↓

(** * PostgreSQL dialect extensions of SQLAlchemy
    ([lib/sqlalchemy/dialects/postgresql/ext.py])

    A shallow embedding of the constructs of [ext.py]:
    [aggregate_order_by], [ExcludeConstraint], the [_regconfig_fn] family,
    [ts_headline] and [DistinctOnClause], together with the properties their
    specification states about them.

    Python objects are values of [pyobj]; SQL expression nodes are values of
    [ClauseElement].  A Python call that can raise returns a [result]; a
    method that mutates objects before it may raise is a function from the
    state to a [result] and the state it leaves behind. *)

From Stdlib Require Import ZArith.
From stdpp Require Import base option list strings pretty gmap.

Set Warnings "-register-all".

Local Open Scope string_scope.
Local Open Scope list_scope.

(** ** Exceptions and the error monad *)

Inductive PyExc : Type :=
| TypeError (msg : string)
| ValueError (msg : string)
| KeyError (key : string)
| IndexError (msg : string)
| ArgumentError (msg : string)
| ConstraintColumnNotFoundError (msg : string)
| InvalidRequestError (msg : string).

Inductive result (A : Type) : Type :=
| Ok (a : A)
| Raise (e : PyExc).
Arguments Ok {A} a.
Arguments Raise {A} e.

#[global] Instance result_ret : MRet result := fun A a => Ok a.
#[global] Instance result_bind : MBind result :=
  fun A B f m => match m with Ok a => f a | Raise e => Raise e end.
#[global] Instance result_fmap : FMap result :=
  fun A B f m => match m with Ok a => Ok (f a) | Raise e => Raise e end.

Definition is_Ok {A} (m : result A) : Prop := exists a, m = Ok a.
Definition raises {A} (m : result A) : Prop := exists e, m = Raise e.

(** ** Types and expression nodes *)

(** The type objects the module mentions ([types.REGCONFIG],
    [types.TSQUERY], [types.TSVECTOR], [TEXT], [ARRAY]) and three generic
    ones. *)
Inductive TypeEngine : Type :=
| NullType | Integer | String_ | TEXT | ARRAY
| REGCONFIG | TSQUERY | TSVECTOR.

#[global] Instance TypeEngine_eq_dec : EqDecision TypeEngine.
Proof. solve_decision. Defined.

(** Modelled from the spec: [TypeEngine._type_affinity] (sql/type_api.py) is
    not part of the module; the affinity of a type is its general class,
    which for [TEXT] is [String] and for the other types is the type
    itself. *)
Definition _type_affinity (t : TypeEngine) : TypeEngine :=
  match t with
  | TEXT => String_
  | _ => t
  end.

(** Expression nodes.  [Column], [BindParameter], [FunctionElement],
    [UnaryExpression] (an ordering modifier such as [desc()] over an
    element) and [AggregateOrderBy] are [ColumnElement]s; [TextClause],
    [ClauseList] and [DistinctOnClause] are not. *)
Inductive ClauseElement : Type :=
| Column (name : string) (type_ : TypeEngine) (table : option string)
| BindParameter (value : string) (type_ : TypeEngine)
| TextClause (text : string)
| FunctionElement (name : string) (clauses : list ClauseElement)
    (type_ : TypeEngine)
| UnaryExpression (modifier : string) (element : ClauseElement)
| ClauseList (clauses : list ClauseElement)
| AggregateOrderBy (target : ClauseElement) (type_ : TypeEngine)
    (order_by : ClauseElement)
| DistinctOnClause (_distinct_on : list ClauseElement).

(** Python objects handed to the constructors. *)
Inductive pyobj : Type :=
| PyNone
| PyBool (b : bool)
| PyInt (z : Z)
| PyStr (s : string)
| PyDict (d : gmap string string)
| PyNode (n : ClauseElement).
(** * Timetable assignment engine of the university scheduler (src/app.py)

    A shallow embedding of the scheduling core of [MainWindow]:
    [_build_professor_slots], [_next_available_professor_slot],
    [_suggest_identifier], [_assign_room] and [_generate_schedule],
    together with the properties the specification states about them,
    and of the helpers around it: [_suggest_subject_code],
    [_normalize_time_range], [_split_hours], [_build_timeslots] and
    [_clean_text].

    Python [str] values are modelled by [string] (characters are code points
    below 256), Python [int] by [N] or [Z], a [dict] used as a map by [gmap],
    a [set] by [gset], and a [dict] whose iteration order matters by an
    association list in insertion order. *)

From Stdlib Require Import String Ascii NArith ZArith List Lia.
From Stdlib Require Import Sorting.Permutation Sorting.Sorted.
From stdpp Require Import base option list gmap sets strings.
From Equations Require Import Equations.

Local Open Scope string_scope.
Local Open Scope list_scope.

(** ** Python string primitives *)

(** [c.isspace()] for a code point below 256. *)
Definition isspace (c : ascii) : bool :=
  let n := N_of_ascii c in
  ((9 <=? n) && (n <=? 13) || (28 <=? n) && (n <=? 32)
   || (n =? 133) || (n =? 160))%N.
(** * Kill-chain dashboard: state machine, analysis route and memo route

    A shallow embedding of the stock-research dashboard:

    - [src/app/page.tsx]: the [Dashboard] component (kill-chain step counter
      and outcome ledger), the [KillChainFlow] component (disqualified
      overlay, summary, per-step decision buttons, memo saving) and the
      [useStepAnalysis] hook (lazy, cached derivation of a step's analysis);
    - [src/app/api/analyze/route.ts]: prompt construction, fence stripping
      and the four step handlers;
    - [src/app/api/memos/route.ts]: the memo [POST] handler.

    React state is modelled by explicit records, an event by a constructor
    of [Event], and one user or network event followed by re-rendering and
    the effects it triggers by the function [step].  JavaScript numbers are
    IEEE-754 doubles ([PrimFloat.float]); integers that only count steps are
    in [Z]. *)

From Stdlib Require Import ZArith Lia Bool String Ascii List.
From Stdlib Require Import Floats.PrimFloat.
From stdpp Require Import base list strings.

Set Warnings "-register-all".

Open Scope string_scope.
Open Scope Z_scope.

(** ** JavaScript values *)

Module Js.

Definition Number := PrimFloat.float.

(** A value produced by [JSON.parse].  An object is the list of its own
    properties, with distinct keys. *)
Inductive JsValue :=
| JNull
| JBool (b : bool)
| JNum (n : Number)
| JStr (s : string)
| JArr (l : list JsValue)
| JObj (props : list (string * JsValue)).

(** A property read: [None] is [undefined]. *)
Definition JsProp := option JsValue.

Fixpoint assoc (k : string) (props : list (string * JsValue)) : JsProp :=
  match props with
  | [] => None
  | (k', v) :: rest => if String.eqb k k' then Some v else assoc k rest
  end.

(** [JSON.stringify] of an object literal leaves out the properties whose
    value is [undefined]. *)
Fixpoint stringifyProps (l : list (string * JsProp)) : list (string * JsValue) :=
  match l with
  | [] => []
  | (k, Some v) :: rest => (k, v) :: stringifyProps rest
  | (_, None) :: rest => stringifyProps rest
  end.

↑

# WORK INSTRUCTION:
The answer should be the first line of the material and every line after it through the line containing "#[global] Instance result_fmap", exactly as written, and nothing else.

# ANSWER BOX:
(** * PostgreSQL dialect extensions of SQLAlchemy
    ([lib/sqlalchemy/dialects/postgresql/ext.py])

    A shallow embedding of the constructs of [ext.py]:
    [aggregate_order_by], [ExcludeConstraint], the [_regconfig_fn] family,
    [ts_headline] and [DistinctOnClause], together with the properties their
    specification states about them.

    Python objects are values of [pyobj]; SQL expression nodes are values of
    [ClauseElement].  A Python call that can raise returns a [result]; a
    method that mutates objects before it may raise is a function from the
    state to a [result] and the state it leaves behind. *)

From Stdlib Require Import ZArith.
From stdpp Require Import base option list strings pretty gmap.

Set Warnings "-register-all".

Local Open Scope string_scope.
Local Open Scope list_scope.

(** ** Exceptions and the error monad *)

Inductive PyExc : Type :=
| TypeError (msg : string)
| ValueError (msg : string)
| KeyError (key : string)
| IndexError (msg : string)
| ArgumentError (msg : string)
| ConstraintColumnNotFoundError (msg : string)
| InvalidRequestError (msg : string).

Inductive result (A : Type) : Type :=
| Ok (a : A)
| Raise (e : PyExc).
Arguments Ok {A} a.
Arguments Raise {A} e.

#[global] Instance result_ret : MRet result := fun A a => Ok a.
#[global] Instance result_bind : MBind result :=
  fun A B f m => match m with Ok a => f a | Raise e => Raise e end.
#[global] Instance result_fmap : FMap result :=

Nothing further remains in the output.